James replied in a thick voice. "Kyle, I should have ignored my orders. Should've done the right thing to start with, rather than sit on my arse and let those people die!"
"You did ignore those orders, James. You did the right thing."
"Not soon enough to help. I knew that those orders where bullshit and I still followed them."
"You argued against them."
"I should have just let them argue amongst themselves and done the right thing, not argued with them!"
Alex broke in; "what do you think would have happened if you'd gone in sooner?"
"We could have saved them."
"You wouldn't have been able to." Kyle and James both stared at Alex. "You'd have joined them." He stated.
"I know you're talking about the fiasco in the middle-east that happened last week. I was there. In that building. The only reason I got out of there was because of a trick someone taught me a long time ago. I didn't know those people were in the building."
He looked away from the stares of the two men. His gaze landing on Eagle in the doorway.
"I doubt you've ever faced a real group of Scorpia agents. They're ruthless, observant, adept at stopping and disposing of units of army and SAS men. You would have been killed or caught and taken back to that building where you would have been blown to pieces." Alex paused and drew in a breath. "I pressed that button. I blew that place sky-high. I murdered men, woman, children, soldiers, agents and a group of professional Scorpia agents. I broke a lot of hearts that night: ruined a lot of dreams. It was my way out and I took it.
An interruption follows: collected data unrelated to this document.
(** What the uploader hands to the page: the rows of a file, at least
    one, with the keys of the first row as headers, or nothing at all when
    the file is cleared. *)
Lemma act_dataset_calls a s data headers :
  onDataLoaded data headers ∈ (act a s).2 →
  (a = Click_clear ∧ data = [] ∧ headers = [])
  ∨ (data ≠ [] ∧ headers = row_keys (default [] (head data))).
Proof.
  destruct a as [| |[f|] parsed loads|[f|] parsed loads|]; cbn;
    try (by intros ?%elem_of_nil).
  - destruct (handleFile _ _ _ _) as [[s' out] ?] eqn:E.
    destruct out as [[d h]|]; cbn; [|by intros ?%elem_of_nil].
    intros [= <- <-]%list_elem_of_singleton. right.
    assert ((handleFile (λ _, parsed) (λ _, loads) f
               (mk_state false (fileName s) (previewData s))).1.2 = Some (data, headers))
      as H by by rewrite E.
    by apply handleFile_loaded in H as (_ & ? & ? & _).
  - destruct (handleFile _ _ _ _) as [[s' out] ?] eqn:E.
    destruct out as [[d h]|]; cbn; [|by intros ?%elem_of_nil].
    intros [= <- <-]%list_elem_of_singleton. right.
    assert ((handleFile (λ _, parsed) (λ _, loads) f s).1.2 = Some (data, headers))
      as H by by rewrite E.
    by apply handleFile_loaded in H as (_ & ? & ? & _).
  - intros [= -> ->]%list_elem_of_singleton. by left.
Qed.

(** Choosing a file whose name ends in [.csv] and that parses to rows
    hands them to the page, headed by the keys of the first. *)
Lemma choose_loads file data s :
  is_dataset_name (Store.file_name file) = true →
  endsWith (Store.file_name file) (js ".csv") = true → data ≠ [] →
  (act (Choose (Some file) (Ok data) true) s).2 =
    [onDataLoaded data (row_keys (default [] (head data)))].
Proof.
  intros Hn Hc Hd. cbn. unfold handleFile. rewrite Hn, Hc. cbn.
  destruct data as [|row data]; [done|]. done.
Qed.

End dataset_controls.

Section manual_facts.
Import ManualFormFiller.
Implicit Types (placeholders : list jstring) (s : state).

Lemma foldl_empty_form_keys placeholders acc :
  row_keys (foldl (λ acc placeholder, row_set acc placeholder (VStr [])) acc placeholders) =
    foldl (λ set x, Set_add x set) (row_keys acc) placeholders.
Proof.
  revert acc. induction placeholders as [|p ps IH]; intros acc; [done|].
  cbn [foldl]. rewrite IH. f_equal. rewrite row_keys_set. unfold Set_add.
  by destruct (decide _).
Qed.

Lemma empty_form_keys placeholders : row_keys (empty_form placeholders) = Set_of_list placeholders.
Proof. apply foldl_empty_form_keys. Qed.

Lemma foldl_empty_form_get placeholders acc p :
  row_get (foldl (λ acc placeholder, row_set acc placeholder (VStr [])) acc placeholders) p =
    if decide (p ∈ placeholders) then Some (VStr []) else row_get acc p.
Proof.
  revert acc. induction placeholders as [|q ps IH]; intros acc; [done|].
  cbn [foldl]. rewrite IH. destruct (decide (p ∈ ps)) as [Hin|Hnin].
  - rewrite decide_True; [done|]. apply elem_of_cons. by right.
  - destruct (decide (q = p)) as [->|Hne].
    + rewrite row_get_set_eq, decide_True; [done|]. apply elem_of_cons. by left.
    + rewrite row_get_set_ne by done. rewrite decide_False; [done|].
      rewrite not_elem_of_cons. by split.
Qed.

Lemma emptyFields_nil placeholders formData :
  emptyFields placeholders formData = [] ↔
  Forall (λ p, truthy (row_get formData p) = true) placeholders.
Proof.
  unfold emptyFields. induction placeholders as [|p ps IH]; cbn; [by split|].
  rewrite Forall_cons. destruct (truthy (row_get formData p)); cbn; [|by split; [|intros []]].
  rewrite IH. by split; [|intros []].
Qed.

Lemma handleSubmit_inl placeholders s data :
  (handleSubmit placeholders s).2 = inl data ↔
  data = formData s ∧ emptyFields placeholders (formData s) = [].
Proof.
  unfold handleSubmit. destruct (emptyFields _ _) as [|p l]; cbn; [|by split; [|intros []]].
  split; [by intros [= <-]|by intros [-> _]].
Qed.

(** The row [handleSubmit] hands to [onComplete] is the form, and every
    placeholder has a value in it that is not empty. *)
Theorem handleSubmit_complete placeholders s data :
  (handleSubmit placeholders s).2 = inl data →
  data = formData s ∧ Forall (λ p, truthy (row_get data p) = true) placeholders.
Proof. intros [-> H]%handleSubmit_inl. by apply emptyFields_nil in H. Qed.

(** The submit button is enabled exactly when [handleSubmit] hands the
    form to [onComplete]. *)
Theorem isComplete_submits placeholders s :
  isComplete placeholders s = true ↔ (handleSubmit placeholders s).2 = inl (formData s).
Proof.
  rewrite handleSubmit_inl, emptyFields_nil. unfold isComplete.
  rewrite forallb_forall, Forall_forall. split.
  - intros H. split; [done|]. intros p Hp. by apply H, list_elem_of_In.
  - intros [_ H] p Hp. by apply H, list_elem_of_In.
Qed.

Lemma reachable_keys_inv placeholders s :
  reachable placeholders NoItem s → row_keys (formData s) = Set_of_list placeholders.
Proof.
  induction 1 as [|s p value _ IH Hp|s _ IH].
  - apply empty_form_keys.
  - cbn. rewrite row_keys_set, decide_True; [done|].
    rewrite IH. by apply elem_of_Set_of_list.
  - unfold handleSubmit. by destruct (0 <? _).
Qed.

(** Without a draft in [localStorage], the row submitted has exactly the
    placeholders as keys, in order of first appearance, each with a value
    that is not empty. *)
Theorem submitted_keys placeholders s data :
  reachable placeholders NoItem s → (handleSubmit placeholders s).2 = inl data →
  row_keys data = Set_of_list placeholders
  ∧ Forall (λ p, truthy (row_get data p) = true) placeholders.
Proof.
  intros Hr Hs. destruct (handleSubmit_complete _ _ _ Hs) as [-> Hall].
  split; [by apply reachable_keys_inv|done].
Qed.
If I'd know the outcome of that path - I may have still picked it." He dropped his cup into the sink. "I'm going for a run."
Alex left, thinking of one of the people he'd murdered because of those agents and their bluff that he called.
Jack.
Turned out it hadn't been a bluff.
James, Kyle and Drew stared blankly at the door Alex had left by. In his pyjama bottoms. At three o'clock in the morning.
The agent obviously wished he'd known what was going too happened and if he could have prevented it. Although his last statement 'I may still have picked it' haunted the three men left in the kitchen.
On the other hand Alex was pondering the irony that he and Wolf had been woken by the same nightmare.
And that Wolf blamed himself for Alex's actions.